Cass. (ord.) 05/07/2024, n. 18402
Licenziamento di persona con disabilità e significative variazioni dell’organizzazione del lavoro
Può essere risolto il rapporto di lavoro di una persona con disabilità assunta obbligatoriamente, nel caso di significative variazioni dell’organizzazione di lavoro, solo se l’impossibilità di reinserire il disabile all’interno dell’azienda, anche attuando i possibili adattamenti dell’organizzazione del lavoro (i cd. accomodamenti ragionevoli), è accertata dalla commissione medica integrata (art. 10, co, 3, Legge n. 68/1999). Tra le significative variazioni dell’organizzazione del lavoro rientra anche l’ipotesi di soppressione del posto di lavoro del lavoratore disabile e occorre verificare se il medesimo lavoratore disabile possa essere ricollocato in azienda con mansioni alternative che siano compatibili con il suo stato di salute.

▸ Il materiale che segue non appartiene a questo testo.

(** * Camp management backend: sessions, roles, repository and schedule view

    A shallow embedding of [backend/models.py], [backend/auth.py] and
    [backend/mainoriginal.py].

    - A stored [datetime] (a [timestamptz] column) and the clock are instants,
      counted in microseconds: a [Z].  A [datetime] of a request body is
      either aware (an instant) or naive (a wall-clock reading); Python
      refuses to compare one with the other.
    - A nullable column or an [Optional] field is an [option].
    - A table is the list of its rows in insertion order together with the
      next value of its primary-key sequence.
    - The SQLAlchemy session [db] is the state of a small state-and-exception
      monad.  The state survives an exception: whatever was committed before
      [raise] stays committed.
    - [db.commit()] fails when a constraint declared in [models.py] is violated
      ([IntegrityError]) or when the storage engine refuses the transaction
      ([OperationalError]); the second kind is driven by the [faults] of the
      session, one flag per commit attempt.
    - The length of the [String(255)] columns of [group_events] is checked at
      the commit ([DataError]); a refusal of the storage engine for any other
      reason is one of the [faults].
    - An exception that is no [HTTPException] is answered with status 500.
    - The column [created_at] is filled by a column default and read by no
      handler; it is left out of the rows.
    - Request bodies are the records of [schemas.py], taken after validation. *)

From Stdlib Require Import ZArith List String Bool Lia.
From Stdlib Require Import Sorting.Sorted Sorting.Permutation.
Import ListNotations.
Local Open Scope Z_scope.

(** ** Rows ([models.py]) *)

Record User := mkUser {
  u_id : Z;
  u_email : string;
  u_full_name : string;
  u_password_hash : string;
  u_role : string;
  u_is_active : bool }.

Record SessionToken := mkSessionToken {
  t_id : Z;
  t_token : string;
  t_user_id : Z;
  t_expires_at : Z }.

Record Camper := mkCamper {
  c_id : Z;
  c_first_name : string;
  c_last_name : string;
  c_date_of_birth : option string;
  c_emergency_info : option string }.

Record ParentCamper := mkParentCamper {
  pc_id : Z;
  pc_parent_user_id : Z;
  pc_camper_id : Z }.

Record CampYear := mkCampYear {
  cy_id : Z;
  cy_year : Z;
  cy_is_active : bool }.

Record Enrollment := mkEnrollment {
  e_id : Z;
  e_camp_year_id : Z;
  e_camper_id : Z;
  e_status : string;
  e_notes : option string }.

Record Group := mkGroup {
  g_id : Z;
  g_camp_year_id : Z;
  g_name : string;
  g_description : option string }.

Record GroupMembership := mkGroupMembership {
  gm_id : Z;
  gm_group_id : Z;
  gm_camper_id : Z }.

Record GroupEvent := mkGroupEvent {
  ev_id : Z;
  ev_group_id : Z;
  ev_title : string;
  ev_description : option string;
  ev_location : option string;
  ev_start_time : Z;
  ev_end_time : Z }.

(** ** Request and response bodies ([schemas.py]) *)

(** A [datetime] field of a request: with an offset it denotes an instant,
    without one a wall-clock reading. *)
Inductive datetime : Type :=
| Aware (instant : Z)
| Naive (wall : Z).

(** [a <= b] on [datetime]: defined between two aware or two naive values,
    a [TypeError] otherwise ([None]). *)
Definition datetime_leb (a b : datetime) : option bool :=
  match a, b with
  | Aware x, Aware y => Some (x <=? y)
  | Naive x, Naive y => Some (x <=? y)
  | _, _ => None
  end.

(** The instant written to a [timestamptz] column: a naive value is read in
    the time zone of the database session, taken to be UTC. *)
Definition instant_of (d : datetime) : Z :=
  match d with
  | Aware i => i
  | Naive w => w
  end.

Record RegisterParentRequest := mkRegisterParentRequest {
  rp_email : string;
  rp_password : string;
  rp_full_name : string }.

Record LoginRequest := mkLoginRequest {
  lr_email : string;
  lr_password : string }.

Record TokenResponse := mkTokenResponse {
  access_token : string;
  token_type : string;
  tr_expires_at : Z }.

Record ParentCreate := mkParentCreate {
  pcr_email : string;
  pcr_password : string;
  pcr_full_name : string }.

Record CamperCreate := mkCamperCreate {
  cc_first_name : string;
  cc_last_name : string;
  cc_date_of_birth : option string;
  cc_emergency_info : option string }.

Record EnrollmentCreate := mkEnrollmentCreate {
  ec_camper_id : Z;
  ec_camp_year : Z }.

Record EnrollmentUpdate := mkEnrollmentUpdate {
  eu_status : string;
  eu_notes : option string }.

Record GroupCreate := mkGroupCreate {
  gc_camp_year : Z;
  gc_name : string;
  gc_description : option string }.

Record GroupMembershipCreate := mkGroupMembershipCreate {
  gmc_camper_id : Z }.

Record GroupEventCreate := mkGroupEventCreate {
  gec_group_id : Z;
  gec_title : string;
  gec_description : option string;
  gec_location : option string;
  gec_start_time : datetime;
  gec_end_time : datetime }.

Record ParentScheduleItem := mkParentScheduleItem {
  psi_camper_id : Z;
  psi_camper_name : string;
  psi_group_id : Z;
  psi_group_name : string;
  psi_event_id : Z;
  psi_title : string;
  psi_start_time : Z;
  psi_end_time : Z;
  psi_location : option string }.

(** ** Process configuration (the [os.getenv] constants) and the password
    hashing context *)

Record Config := mkConfig {
  APP_SEED_ADMIN_EMAIL : string;
  APP_SEED_ADMIN_PASSWORD : string;
  APP_SEED_CAMP_YEAR : Z;
  TOKEN_TTL_MINUTES : Z }.

Definition default_config : Config :=
  {| APP_SEED_ADMIN_EMAIL := "admin@camp.local";
     APP_SEED_ADMIN_PASSWORD := "admin1234";
     APP_SEED_CAMP_YEAR := 2026;
     TOKEN_TTL_MINUTES := 720 |}.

Cass. (ord.) 02/07/2024 n. 18094
Ammende per violazioni su somministrazione, appalto e distacco
Data la recente reintroduzione (ad opera del D.L. n. 19/2024) delle sanzioni penali per la somministrazione non autorizzata e per l’appalto e il distacco illeciti, l’Ispettorato del Lavoro ha fornito le indicazioni operative sull’applicazione delle relative pene pecuniarie (ammende). Si applica anche alle pene pecuniarie la maggiorazione del 20% introdotta nel 2018 per le sanzioni amministrative previste all’epoca per le medesime violazioni. Inoltre, le ammende non potranno essere inferiori ai 5.000 euro né superiori ai 50.000 euro. Per la recidiva sono previste due ipotesi: (i) nel caso in cui il datore di lavoro abbia commesso nei tre anni precedenti una violazione delle norme su somministrazione, appalto e distacco, alla sanzione devono essere applicate due maggiorazioni, una del 20% e una del 40%; (ii) nel caso in cui, invece, il lavoratore abbia commesso nei tre anni precedenti una violazione diversa e rientrante tra quelle previste dalla legge (ad es. lavoro nero) si applica la sola maggiorazione del 40%. Nel caso in cui le violazioni siano commesse con sfruttamento di minori, le pene pecuniarie sono aumentate fino al sestuplo. Infine, se il datore di lavoro adempie alle prescrizioni correttive impartite dall’Ispettorato, le sanzioni sono ridotte ad un quarto.